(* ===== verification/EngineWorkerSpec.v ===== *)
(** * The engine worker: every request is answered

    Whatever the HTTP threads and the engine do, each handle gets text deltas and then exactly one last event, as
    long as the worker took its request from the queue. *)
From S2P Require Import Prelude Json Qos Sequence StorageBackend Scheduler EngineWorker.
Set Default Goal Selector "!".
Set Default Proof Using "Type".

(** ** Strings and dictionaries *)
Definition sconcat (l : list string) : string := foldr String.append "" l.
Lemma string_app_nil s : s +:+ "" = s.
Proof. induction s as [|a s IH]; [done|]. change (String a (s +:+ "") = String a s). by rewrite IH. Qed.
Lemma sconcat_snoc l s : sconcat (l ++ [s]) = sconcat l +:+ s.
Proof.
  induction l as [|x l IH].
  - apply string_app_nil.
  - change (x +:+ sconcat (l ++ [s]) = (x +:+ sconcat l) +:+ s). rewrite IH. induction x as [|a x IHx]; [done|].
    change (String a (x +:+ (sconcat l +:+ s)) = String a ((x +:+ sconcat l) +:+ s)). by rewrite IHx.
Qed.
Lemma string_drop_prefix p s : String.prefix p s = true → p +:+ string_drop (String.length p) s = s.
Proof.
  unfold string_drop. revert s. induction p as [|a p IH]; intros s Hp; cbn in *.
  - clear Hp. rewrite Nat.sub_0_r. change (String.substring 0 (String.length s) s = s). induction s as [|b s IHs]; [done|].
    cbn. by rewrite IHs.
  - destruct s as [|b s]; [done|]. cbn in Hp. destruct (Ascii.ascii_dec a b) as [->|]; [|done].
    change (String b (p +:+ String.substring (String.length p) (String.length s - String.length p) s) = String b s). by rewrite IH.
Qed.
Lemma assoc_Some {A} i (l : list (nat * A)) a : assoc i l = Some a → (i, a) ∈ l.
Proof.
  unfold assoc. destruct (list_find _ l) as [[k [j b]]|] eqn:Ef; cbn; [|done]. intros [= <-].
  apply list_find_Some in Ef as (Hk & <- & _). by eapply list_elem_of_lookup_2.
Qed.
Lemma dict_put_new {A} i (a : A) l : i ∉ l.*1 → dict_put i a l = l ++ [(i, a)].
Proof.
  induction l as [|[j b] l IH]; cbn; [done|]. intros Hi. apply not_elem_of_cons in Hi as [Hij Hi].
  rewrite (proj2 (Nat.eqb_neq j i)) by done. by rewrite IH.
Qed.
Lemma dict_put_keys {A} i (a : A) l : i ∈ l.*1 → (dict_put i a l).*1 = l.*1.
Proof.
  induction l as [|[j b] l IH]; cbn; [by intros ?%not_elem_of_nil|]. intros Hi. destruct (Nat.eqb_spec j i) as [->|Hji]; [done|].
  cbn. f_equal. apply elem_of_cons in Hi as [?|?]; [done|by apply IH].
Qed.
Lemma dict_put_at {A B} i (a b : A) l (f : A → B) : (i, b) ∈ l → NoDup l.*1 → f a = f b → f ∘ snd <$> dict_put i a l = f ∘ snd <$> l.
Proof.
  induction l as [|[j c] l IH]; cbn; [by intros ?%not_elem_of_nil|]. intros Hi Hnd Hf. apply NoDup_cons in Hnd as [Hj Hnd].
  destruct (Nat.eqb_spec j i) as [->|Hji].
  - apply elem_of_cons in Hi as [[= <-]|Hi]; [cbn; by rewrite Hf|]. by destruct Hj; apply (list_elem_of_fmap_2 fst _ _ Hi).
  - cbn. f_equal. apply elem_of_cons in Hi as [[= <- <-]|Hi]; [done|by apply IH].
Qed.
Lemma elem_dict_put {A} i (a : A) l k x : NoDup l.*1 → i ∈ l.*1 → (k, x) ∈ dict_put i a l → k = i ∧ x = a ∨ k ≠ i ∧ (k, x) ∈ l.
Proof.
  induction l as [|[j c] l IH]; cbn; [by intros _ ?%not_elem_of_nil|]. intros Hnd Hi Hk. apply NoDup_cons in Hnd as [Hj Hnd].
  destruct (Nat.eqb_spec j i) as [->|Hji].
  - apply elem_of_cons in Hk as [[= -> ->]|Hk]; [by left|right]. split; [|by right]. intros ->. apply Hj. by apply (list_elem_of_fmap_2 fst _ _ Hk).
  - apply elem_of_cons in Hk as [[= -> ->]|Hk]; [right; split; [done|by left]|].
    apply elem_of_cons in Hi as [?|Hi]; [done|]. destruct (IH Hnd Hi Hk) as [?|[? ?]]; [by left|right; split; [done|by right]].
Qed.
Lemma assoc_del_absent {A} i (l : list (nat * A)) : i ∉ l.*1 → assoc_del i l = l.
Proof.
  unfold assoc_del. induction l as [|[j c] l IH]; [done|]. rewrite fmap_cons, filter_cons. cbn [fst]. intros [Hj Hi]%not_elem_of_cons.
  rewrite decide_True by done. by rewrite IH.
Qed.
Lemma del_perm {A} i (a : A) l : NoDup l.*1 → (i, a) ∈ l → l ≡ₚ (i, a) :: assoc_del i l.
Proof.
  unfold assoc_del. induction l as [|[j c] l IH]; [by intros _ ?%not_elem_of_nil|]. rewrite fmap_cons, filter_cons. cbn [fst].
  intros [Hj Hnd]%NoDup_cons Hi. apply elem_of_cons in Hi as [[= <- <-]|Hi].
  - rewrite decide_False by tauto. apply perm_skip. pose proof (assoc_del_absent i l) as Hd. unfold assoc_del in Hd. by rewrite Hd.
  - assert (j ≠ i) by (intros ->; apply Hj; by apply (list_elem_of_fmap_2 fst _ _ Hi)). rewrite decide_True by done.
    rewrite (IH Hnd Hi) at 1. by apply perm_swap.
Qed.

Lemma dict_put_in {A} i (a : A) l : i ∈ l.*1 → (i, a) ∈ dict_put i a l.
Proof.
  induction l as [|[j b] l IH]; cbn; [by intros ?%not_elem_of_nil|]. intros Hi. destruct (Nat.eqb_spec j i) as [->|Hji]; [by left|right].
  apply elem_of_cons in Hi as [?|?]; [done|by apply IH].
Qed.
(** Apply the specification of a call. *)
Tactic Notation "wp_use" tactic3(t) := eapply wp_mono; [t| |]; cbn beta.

...

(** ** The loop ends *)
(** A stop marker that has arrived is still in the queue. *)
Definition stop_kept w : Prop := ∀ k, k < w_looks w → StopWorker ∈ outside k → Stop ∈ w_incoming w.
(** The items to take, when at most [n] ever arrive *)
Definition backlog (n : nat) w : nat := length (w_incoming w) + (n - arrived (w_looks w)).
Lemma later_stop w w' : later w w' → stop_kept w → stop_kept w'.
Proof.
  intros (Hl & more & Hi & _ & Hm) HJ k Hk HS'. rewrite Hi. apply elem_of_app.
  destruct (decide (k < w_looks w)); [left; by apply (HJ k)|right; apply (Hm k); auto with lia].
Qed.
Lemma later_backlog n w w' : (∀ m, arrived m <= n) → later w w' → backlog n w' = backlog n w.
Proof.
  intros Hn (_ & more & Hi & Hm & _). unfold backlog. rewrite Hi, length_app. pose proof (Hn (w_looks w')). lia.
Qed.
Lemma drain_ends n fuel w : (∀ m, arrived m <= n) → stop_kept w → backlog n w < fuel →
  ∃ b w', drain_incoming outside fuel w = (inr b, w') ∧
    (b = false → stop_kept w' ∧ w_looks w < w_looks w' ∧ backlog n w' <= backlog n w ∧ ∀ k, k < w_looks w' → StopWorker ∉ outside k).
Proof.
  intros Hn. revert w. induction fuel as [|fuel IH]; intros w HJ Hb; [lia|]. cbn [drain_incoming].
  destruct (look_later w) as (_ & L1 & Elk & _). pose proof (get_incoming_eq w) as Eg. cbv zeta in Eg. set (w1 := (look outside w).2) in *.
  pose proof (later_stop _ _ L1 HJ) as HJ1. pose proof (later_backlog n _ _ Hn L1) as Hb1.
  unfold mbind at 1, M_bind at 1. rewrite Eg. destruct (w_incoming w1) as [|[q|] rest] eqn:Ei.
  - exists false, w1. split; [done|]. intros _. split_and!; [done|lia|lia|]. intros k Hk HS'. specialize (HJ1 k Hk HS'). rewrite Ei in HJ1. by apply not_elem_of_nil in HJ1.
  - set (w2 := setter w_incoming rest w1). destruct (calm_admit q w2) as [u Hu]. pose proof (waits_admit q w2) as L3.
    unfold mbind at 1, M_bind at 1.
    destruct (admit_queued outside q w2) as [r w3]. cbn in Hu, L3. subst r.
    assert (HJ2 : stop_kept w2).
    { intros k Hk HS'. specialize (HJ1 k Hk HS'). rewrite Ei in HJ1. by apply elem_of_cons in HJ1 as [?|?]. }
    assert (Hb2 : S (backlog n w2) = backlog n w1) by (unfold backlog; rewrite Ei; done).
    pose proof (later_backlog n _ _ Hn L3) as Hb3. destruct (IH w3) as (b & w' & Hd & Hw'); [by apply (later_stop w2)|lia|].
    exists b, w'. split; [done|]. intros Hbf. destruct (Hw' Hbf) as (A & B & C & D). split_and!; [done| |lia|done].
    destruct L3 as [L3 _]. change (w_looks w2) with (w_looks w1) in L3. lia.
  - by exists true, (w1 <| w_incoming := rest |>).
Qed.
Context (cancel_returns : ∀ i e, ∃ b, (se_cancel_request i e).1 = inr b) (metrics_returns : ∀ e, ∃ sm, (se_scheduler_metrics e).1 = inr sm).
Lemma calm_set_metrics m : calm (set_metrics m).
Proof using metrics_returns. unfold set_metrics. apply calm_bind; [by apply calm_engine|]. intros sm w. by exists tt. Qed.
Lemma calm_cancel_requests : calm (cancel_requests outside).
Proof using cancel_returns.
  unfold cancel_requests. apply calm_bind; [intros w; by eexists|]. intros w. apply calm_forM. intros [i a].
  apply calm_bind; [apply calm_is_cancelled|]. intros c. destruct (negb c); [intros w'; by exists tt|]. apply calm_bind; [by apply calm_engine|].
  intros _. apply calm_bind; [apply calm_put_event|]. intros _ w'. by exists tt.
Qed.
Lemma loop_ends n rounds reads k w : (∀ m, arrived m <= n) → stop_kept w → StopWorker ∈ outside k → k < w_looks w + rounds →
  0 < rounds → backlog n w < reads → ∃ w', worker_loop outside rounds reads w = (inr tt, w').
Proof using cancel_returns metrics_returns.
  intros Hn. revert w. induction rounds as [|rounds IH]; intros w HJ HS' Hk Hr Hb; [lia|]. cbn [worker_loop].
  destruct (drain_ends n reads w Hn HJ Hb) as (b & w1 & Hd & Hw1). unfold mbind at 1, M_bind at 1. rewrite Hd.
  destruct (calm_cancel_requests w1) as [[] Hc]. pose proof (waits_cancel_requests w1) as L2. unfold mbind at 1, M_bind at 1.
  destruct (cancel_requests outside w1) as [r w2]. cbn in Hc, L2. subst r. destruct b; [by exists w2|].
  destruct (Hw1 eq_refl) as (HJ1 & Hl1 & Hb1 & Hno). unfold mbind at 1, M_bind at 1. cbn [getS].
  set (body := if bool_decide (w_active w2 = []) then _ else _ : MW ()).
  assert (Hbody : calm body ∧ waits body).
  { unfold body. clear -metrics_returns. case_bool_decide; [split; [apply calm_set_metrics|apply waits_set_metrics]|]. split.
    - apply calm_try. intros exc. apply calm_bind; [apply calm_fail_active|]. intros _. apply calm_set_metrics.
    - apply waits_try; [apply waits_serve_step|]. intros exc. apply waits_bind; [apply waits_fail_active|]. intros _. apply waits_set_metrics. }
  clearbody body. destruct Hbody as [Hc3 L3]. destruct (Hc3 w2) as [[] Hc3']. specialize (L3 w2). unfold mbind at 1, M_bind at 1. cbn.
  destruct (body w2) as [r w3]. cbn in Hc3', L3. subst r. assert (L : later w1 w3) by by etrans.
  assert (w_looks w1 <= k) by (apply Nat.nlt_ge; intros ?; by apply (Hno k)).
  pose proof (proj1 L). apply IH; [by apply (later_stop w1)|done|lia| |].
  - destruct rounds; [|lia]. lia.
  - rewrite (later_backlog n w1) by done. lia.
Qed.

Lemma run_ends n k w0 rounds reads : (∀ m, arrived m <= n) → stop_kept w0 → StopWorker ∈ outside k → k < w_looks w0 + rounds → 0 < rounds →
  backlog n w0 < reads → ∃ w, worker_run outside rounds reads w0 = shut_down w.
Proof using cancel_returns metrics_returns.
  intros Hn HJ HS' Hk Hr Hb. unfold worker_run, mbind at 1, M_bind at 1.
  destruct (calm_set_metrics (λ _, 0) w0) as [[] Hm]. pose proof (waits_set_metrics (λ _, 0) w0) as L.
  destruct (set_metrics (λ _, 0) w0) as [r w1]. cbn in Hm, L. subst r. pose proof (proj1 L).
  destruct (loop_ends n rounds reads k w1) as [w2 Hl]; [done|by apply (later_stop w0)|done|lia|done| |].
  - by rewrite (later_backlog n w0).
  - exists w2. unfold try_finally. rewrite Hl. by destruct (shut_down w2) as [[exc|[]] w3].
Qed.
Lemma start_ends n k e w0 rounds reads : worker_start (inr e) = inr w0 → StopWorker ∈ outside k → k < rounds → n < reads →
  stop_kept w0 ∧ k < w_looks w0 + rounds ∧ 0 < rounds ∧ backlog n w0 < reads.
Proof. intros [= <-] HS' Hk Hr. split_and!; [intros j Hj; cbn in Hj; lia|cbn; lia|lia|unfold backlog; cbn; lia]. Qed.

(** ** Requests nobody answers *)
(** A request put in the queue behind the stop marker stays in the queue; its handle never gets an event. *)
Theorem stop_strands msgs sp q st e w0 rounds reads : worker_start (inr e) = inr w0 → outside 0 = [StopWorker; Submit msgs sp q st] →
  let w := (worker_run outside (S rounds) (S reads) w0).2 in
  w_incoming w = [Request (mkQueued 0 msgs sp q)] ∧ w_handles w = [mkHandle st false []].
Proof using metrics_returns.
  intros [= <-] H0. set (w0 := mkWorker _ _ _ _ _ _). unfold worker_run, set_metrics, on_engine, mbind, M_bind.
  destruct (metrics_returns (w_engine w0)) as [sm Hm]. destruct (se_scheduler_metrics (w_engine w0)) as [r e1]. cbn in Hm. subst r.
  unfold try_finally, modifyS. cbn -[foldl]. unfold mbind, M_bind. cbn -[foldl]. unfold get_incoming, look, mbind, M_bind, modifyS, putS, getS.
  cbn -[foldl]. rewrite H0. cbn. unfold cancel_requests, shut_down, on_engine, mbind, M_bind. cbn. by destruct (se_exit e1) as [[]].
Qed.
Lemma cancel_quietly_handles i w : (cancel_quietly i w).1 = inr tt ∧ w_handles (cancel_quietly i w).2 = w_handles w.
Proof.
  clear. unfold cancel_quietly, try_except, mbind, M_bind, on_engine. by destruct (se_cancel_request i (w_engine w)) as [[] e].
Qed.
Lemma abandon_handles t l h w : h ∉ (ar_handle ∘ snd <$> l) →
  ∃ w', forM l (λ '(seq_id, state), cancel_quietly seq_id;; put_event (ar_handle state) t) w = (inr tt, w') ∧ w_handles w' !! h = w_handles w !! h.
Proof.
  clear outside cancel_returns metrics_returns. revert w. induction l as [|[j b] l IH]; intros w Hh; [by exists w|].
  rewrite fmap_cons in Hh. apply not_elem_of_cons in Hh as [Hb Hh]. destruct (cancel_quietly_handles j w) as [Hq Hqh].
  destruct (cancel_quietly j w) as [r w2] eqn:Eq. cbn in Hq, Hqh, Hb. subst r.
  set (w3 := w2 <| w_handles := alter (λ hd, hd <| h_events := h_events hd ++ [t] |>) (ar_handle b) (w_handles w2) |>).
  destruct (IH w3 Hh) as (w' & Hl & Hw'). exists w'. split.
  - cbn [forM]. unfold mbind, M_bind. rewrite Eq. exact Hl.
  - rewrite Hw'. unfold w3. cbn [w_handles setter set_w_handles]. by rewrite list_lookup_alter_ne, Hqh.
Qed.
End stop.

### What is being asked
Above are the records; print exactly the lines from the line with "destruct (admit_queued outside" to the line with "destruct (Hw1 eq_refl)", including both, and nothing else.

### Solution to this problem
    destruct (admit_queued outside q w2) as [r w3]. cbn in Hu, L3. subst r.
    assert (HJ2 : stop_kept w2).
    { intros k Hk HS'. specialize (HJ1 k Hk HS'). rewrite Ei in HJ1. by apply elem_of_cons in HJ1 as [?|?]. }
    assert (Hb2 : S (backlog n w2) = backlog n w1) by (unfold backlog; rewrite Ei; done).
    pose proof (later_backlog n _ _ Hn L3) as Hb3. destruct (IH w3) as (b & w' & Hd & Hw'); [by apply (later_stop w2)|lia|].
    exists b, w'. split; [done|]. intros Hbf. destruct (Hw' Hbf) as (A & B & C & D). split_and!; [done| |lia|done].
    destruct L3 as [L3 _]. change (w_looks w2) with (w_looks w1) in L3. lia.
  - by exists true, (w1 <| w_incoming := rest |>).
Qed.
Context (cancel_returns : ∀ i e, ∃ b, (se_cancel_request i e).1 = inr b) (metrics_returns : ∀ e, ∃ sm, (se_scheduler_metrics e).1 = inr sm).
Lemma calm_set_metrics m : calm (set_metrics m).
Proof using metrics_returns. unfold set_metrics. apply calm_bind; [by apply calm_engine|]. intros sm w. by exists tt. Qed.
Lemma calm_cancel_requests : calm (cancel_requests outside).
Proof using cancel_returns.
  unfold cancel_requests. apply calm_bind; [intros w; by eexists|]. intros w. apply calm_forM. intros [i a].
  apply calm_bind; [apply calm_is_cancelled|]. intros c. destruct (negb c); [intros w'; by exists tt|]. apply calm_bind; [by apply calm_engine|].
  intros _. apply calm_bind; [apply calm_put_event|]. intros _ w'. by exists tt.
Qed.
Lemma loop_ends n rounds reads k w : (∀ m, arrived m <= n) → stop_kept w → StopWorker ∈ outside k → k < w_looks w + rounds →
  0 < rounds → backlog n w < reads → ∃ w', worker_loop outside rounds reads w = (inr tt, w').
Proof using cancel_returns metrics_returns.
  intros Hn. revert w. induction rounds as [|rounds IH]; intros w HJ HS' Hk Hr Hb; [lia|]. cbn [worker_loop].
  destruct (drain_ends n reads w Hn HJ Hb) as (b & w1 & Hd & Hw1). unfold mbind at 1, M_bind at 1. rewrite Hd.
  destruct (calm_cancel_requests w1) as [[] Hc]. pose proof (waits_cancel_requests w1) as L2. unfold mbind at 1, M_bind at 1.
  destruct (cancel_requests outside w1) as [r w2]. cbn in Hc, L2. subst r. destruct b; [by exists w2|].
  destruct (Hw1 eq_refl) as (HJ1 & Hl1 & Hb1 & Hno). unfold mbind at 1, M_bind at 1. cbn [getS].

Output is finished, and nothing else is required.